The View From the Top

Alex Szewlow

The road leading down from the hill just north of Line Ave is graced with an unassuming label. As far as naming convention goes, it’s about as generic as they come, as unremarkable as countless other paved ribbons crisscrossing our state. 

 It’s a transitional road. At the base of it, Highway 97 meets its end, and Highway 75A picks up where it’s southward flow abruptly halts. Going east and west, Route 66 bids it welcome into the heart of our fair little burg. But it’s what the stretch of Highway 97 between the Turner Turnpike gate and Line Avenue offers the observant traveler that sets it apart from Sapulpa’s other roads, and makes it a strong contender for the title of Sapulpa’s second-most iconic motorway.

Southeast Oklahoma has the Talimena Drive with the Ouachita Mountains and its fall foliage. Eastern Oklahoma has Highway 412 and its gentle segue into the Ozarks. The drive west out of Oklahoma City opens, at times, into something out of a John Ford movie.

But here in Sapulpa, we have Highway 97. To be sure, the well-traveled road that connects Sapulpa to Sand Springs and gives its name to the Chieftain-Sandite football rivalry is nowhere near as long as Talimina or 412. It lacks the expansiveness of western Oklahoma. That’s what makes it unique. That’s what makes it special. And that’s what makes it ours. It is a fleeting point on an overlooked road. And it deserves some love.

Just south of where the former Garfield Elementary School once stood is an abrupt drop off from the edge of the hill that dominates the area’s topography. It is a place custom made for a legitimate lookout point, and the panorama spreading below that abrupt drop begs the development and installation of all of the bells and whistles that any modern scenic overlook offers. It is not a stretch to envision a broad observation deck complete with coin-operated view finders, seating appropriate for the setup, and maybe even a food truck or two for those who choose to make the visit last more than a few minutes.

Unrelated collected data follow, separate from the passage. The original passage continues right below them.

(* ===== verification/ApiBackups.v ===== *)
(** * The backup handlers (src/src/api/backups.rs)

    Configurations and history of backups, and the manual trigger: its answer
    ([trigger_backup]) and the task it leaves running ([run_triggered]). *)

From S2P Require Import Prelude Json Schema Env World Tables Laws Storages SyncTasks Backups.
From S2P Require Import BackupService Auth.

Record TriggerBackupRequest := mkTriggerBackupRequest {
  tbr_config_id : option Uuid;
  tbr_storage_id : option Uuid;
  tbr_storage_path : option string
}.

Record BackupHistoryResponse := mkBackupHistoryResponse {
  bhr_records : list BackupRecord;
  bhr_page : Z;
  bhr_per_page : Z;
  bhr_total : Z;
  bhr_total_pages : Z
}.

Record BackupHistoryFilter := mkBackupHistoryFilter {
  bhf_config_id : option Uuid;
  bhf_page : option Z;
  bhf_per_page : option Z
}.

Module BackupsApi.
Section handlers.
Context {E : Env} (s : Dumper) (stamp : Timestamp → string).

(** [if let Some(x) = o { check(x)?; }]. *)
Definition when_some {A} (o : option A) (check : A → Result unit) : Result unit :=
  match o with Some a => check a | None => Ok tt end.

Definition at_most (n : nat) (msg : string) (s : string) : Result unit :=
  if Nat.ltb n (String.length s) then Err (BadRequest msg) else Ok tt.

Definition check_name : string → Result unit := at_most 255 "name must be at most 255 characters".
Definition check_cron : string → Result unit :=
  at_most 100 "schedule_cron must be at most 100 characters".
Definition check_path : string → Result unit :=
  at_most 1024 "storage_path must be at most 1024 characters".
Definition check_retention (count : Z) : Result unit :=
  if count <? 1 then Err (BadRequest "retention_count must be at least 1") else Ok tt.

Definition disabled_storage : AppError :=
  BadRequest "Storage is disabled. Enable it before assigning to a backup config.".
Definition check_storage (storage_id : Uuid) : M unit :=
  storage ← Storage.find_by_id storage_id; ensure (st_enabled storage) disabled_storage.

(** A configuration with the name of its storage, if that still exists. *)
Definition list_backup_configs (_admin : AdminUser) :
    M (list (Schema.BackupConfig * option string)) :=
  configs ← BackupConfig.list;
  foldM (λ acc config,
    s ← ok (Storage.find_by_id (bc_storage_id config));
    mret (acc ++ [(config, st_name <$> s)])) [] configs.

Definition create_backup_config (_admin : AdminUser) (body : CreateBackupConfig) :
    M Schema.BackupConfig :=
  lift (check_name (cbc_name body));;
  lift (check_cron (cbc_schedule_cron body));;
  lift (when_some (cbc_storage_path body) check_path);;
  lift (BackupService.validate_cron (cbc_schedule_cron body));;
  lift (when_some (cbc_storage_path body) BackupService.validate_storage_path);;
  lift (when_some (cbc_retention_count body) check_retention);;
  check_storage (cbc_storage_id body);;
  BackupConfig.create body.

Definition update_backup_config (_admin : AdminUser) (config_id : Uuid)
    (body : UpdateBackupConfig) : M Schema.BackupConfig :=
  lift (when_some (ubc_name body) check_name);;
  lift (when_some (ubc_schedule_cron body) check_cron);;
  lift (when_some (ubc_storage_path body) check_path);;
  lift (when_some (ubc_schedule_cron body) BackupService.validate_cron);;
  lift (when_some (ubc_storage_path body) BackupService.validate_storage_path);;
  lift (when_some (ubc_retention_count body) check_retention);;
  match ubc_storage_id body with
  | Some storage_id => check_storage storage_id
  | None => mret tt
  end;;
  BackupConfig.update config_id body.

Definition delete_backup_config (_admin : AdminUser) (config_id : Uuid)
    (delete_backups : option bool) : M unit :=
  _ ← BackupConfig.find_by_id config_id;
  (if default false delete_backups then
     BackupService.delete_all_backups_for_config config_id ≫= λ _, mret tt
   else mret tt);;
  BackupConfig.delete config_id.

Definition list_backups (_admin : AdminUser) (q : BackupHistoryFilter) : M BackupHistoryResponse :=
  let lim := clamp (default 50 (bhf_per_page q)) 1 500 in
  let page := Z.max (default 1 (bhf_page q)) 1 in
  let off := saturating_mul (saturating_sub page 1) lim in
  total ← BackupRecord.count (bhf_config_id q);
  records ← BackupRecord.list (bhf_config_id q) lim off;
  mret (mkBackupHistoryResponse records page lim total (Z.quot (total + lim - 1) lim)).

Definition nothing_to_back_up : AppError :=
  BadRequest "Either config_id or storage_id must be provided".
Definition already_running : AppError := BadRequest "A backup is already running for this config".

(** What to back up, where to. *)
Definition trigger_settings (body : TriggerBackupRequest) :
    M (option Uuid * option string * Uuid * string) :=
  match tbr_config_id body, tbr_storage_id body with
  | Some cfg_id, _ =>
      config ← BackupConfig.find_by_id cfg_id;
      mret (Some cfg_id, Some (bc_name config), bc_storage_id config, bc_storage_path config)
  | None, Some sid =>
      _ ← Storage.find_by_id sid;
      mret (None, None, sid, default "" (tbr_storage_path body))
  | None, None => throw nothing_to_back_up
  end.

Definition trigger_backup (_admin : AdminUser) (body : TriggerBackupRequest) :
    M Schema.BackupRecord :=
  '(config_id, config_name, storage_id, storage_path) ← trigger_settings body;
  lift (BackupService.validate_storage_path storage_path);;
  BackupService.validate_storage_available storage_id;;
  match config_id with
  | Some cfg_id =>
      BackupRecord.mark_stale_running_as_failed cfg_id 3600 ≫= λ _, mret tt
  | None => mret tt
  end;;
  match config_id with
  | Some cfg_id =>
      running ← BackupRecord.has_running_by_config cfg_id;
      ensure (negb running) already_running
  | None => mret tt
  end;;
  filename ← BackupService.generate_backup_filename stamp;
  BackupRecord.create (mkCreateBackupRecord config_id config_name storage_id
    (BackupService.build_upload_path storage_path filename)).

Definition skipped_message : string :=
  "Skipped: another backup for this config is already in progress".

(** The background task of a triggered backup; a failure to reach the database
    for the advisory lock is not modelled. *)
Definition run_triggered (config_id : option Uuid) (record : Schema.BackupRecord) : M unit :=
  locked ← gets (λ w, match config_id with
                      | Some cfg_id => bool_decide (lock_key cfg_id ∉ other_locks w)
                      | None => true
                      end);
  if negb locked then ignore (BackupRecord.mark_failed (br_id record) skipped_message)
  else
    try_with (BackupService.execute_backup_and_update s (br_id record) (br_file_path record)
                (br_storage_id record))
      (λ _,
        match config_id with
        | Some cfg_id =>
            o ← ok (BackupConfig.find_by_id cfg_id);
            match o with
            | Some config =>
                ignore (BackupService.cleanup_old_backups cfg_id (bc_retention_count config))
            | None => mret tt
            end
        | None => mret tt
        end)
      (λ _, mret tt).

Definition delete_backup (_admin : AdminUser) (backup_id : Uuid) : M unit :=
  BackupService.delete_backup backup_id.
End handlers.
End BackupsApi.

From that unassuming and overlooked point, the past, present, and future of Sapulpa and its surrounding environs are on display for the whole world to see. The visible landmarks are abundant and easily identifiable. Sapulpa’s skyline offers a feast for the eyes to rival that of any Appalachian village, with the suggestion of Oklahoma’s southeastern ranges offering a glimpse their first foothills just to the south. Buildings that have stood for over a century, and Sapulpa’s newest structures seem to blend into a mosaic that involuntarily draws a sigh of serene breath, and prompts if only a faint smile on world-wise lips. 

It’s a good first view of our little burg for anyone who has never experienced it. At the same time, it’s a good view of our Sapulpa for those who have seen it too many times to count, but may have missed it at the same time. Familiarity too often leads to complacency. And Sapulpa is not immune to that unfortunate plague.

So it behooves us fortunate enough call this little piece of Northeast Oklahoma home to look for the unexpected beauty and surprising serenity the place offers, and to appreciate it wherever it is found. It may be indulging in celebrations commemorating a milestone anniversary for our town. It may be a simple stroll down Dewey on a Saturday morning. It may be a fleeting glance at an oft-overlooked panorama from an incline on a busy road. But the few seconds that such a sight captivates our minds and enthralls our eyes transform mundane existence into true living. With Sapulpa celebrating its 125th birthday this weekend, the view from Highway 97 is but another in a long line of gifts our wonderful little home offers us now, and for countless years to come.